"""

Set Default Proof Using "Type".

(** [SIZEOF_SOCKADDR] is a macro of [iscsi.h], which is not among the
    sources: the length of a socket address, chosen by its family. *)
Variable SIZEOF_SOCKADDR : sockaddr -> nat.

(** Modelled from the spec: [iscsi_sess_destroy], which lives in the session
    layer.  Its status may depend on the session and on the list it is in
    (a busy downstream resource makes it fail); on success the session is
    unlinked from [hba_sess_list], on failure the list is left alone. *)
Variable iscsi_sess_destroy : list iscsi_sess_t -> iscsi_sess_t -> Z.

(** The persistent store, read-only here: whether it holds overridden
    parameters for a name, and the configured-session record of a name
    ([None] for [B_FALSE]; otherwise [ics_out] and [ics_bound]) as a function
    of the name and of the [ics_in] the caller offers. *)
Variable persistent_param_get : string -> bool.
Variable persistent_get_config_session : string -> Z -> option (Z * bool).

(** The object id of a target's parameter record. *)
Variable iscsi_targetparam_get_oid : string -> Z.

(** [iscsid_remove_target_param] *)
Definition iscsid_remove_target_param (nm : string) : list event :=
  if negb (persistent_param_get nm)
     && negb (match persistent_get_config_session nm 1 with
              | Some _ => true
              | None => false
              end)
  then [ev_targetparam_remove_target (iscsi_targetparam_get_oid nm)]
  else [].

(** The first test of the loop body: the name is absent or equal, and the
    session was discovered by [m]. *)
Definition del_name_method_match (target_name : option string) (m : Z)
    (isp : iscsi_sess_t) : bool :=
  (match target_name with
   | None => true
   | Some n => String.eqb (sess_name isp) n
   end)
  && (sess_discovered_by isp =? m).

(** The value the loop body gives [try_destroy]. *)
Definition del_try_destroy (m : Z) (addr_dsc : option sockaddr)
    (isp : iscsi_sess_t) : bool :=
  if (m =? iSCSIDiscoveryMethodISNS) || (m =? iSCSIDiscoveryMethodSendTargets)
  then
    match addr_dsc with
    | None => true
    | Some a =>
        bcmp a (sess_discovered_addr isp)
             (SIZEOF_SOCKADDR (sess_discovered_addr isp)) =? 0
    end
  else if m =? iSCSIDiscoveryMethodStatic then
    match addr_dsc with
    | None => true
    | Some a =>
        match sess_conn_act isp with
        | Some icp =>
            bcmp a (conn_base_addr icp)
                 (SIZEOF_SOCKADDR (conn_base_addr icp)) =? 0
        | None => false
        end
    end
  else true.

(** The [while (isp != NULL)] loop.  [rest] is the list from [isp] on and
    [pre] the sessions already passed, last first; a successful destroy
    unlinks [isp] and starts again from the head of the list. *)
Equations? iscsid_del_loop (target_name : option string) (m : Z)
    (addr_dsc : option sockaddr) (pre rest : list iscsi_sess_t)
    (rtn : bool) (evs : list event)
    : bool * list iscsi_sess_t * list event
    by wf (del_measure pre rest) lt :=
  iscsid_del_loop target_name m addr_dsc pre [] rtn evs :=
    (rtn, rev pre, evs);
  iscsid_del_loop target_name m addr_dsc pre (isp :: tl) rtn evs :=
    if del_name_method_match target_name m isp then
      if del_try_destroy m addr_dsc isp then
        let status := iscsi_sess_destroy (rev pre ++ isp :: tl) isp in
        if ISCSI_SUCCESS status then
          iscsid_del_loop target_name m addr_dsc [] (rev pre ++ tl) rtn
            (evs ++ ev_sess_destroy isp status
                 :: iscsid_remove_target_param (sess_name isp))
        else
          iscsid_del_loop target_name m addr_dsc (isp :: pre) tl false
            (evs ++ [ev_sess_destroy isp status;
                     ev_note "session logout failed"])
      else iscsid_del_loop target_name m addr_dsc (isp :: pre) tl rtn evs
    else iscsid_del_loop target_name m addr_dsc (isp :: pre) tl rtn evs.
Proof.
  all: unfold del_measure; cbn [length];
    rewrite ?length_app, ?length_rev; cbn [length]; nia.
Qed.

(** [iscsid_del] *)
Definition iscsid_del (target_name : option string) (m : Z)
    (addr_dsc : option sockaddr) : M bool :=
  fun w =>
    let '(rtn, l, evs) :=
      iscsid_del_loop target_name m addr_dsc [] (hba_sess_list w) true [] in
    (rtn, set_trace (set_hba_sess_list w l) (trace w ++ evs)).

"""

**Task directions:** The answer is one number: how many lines of the material above contain "which".

**Reply:** 2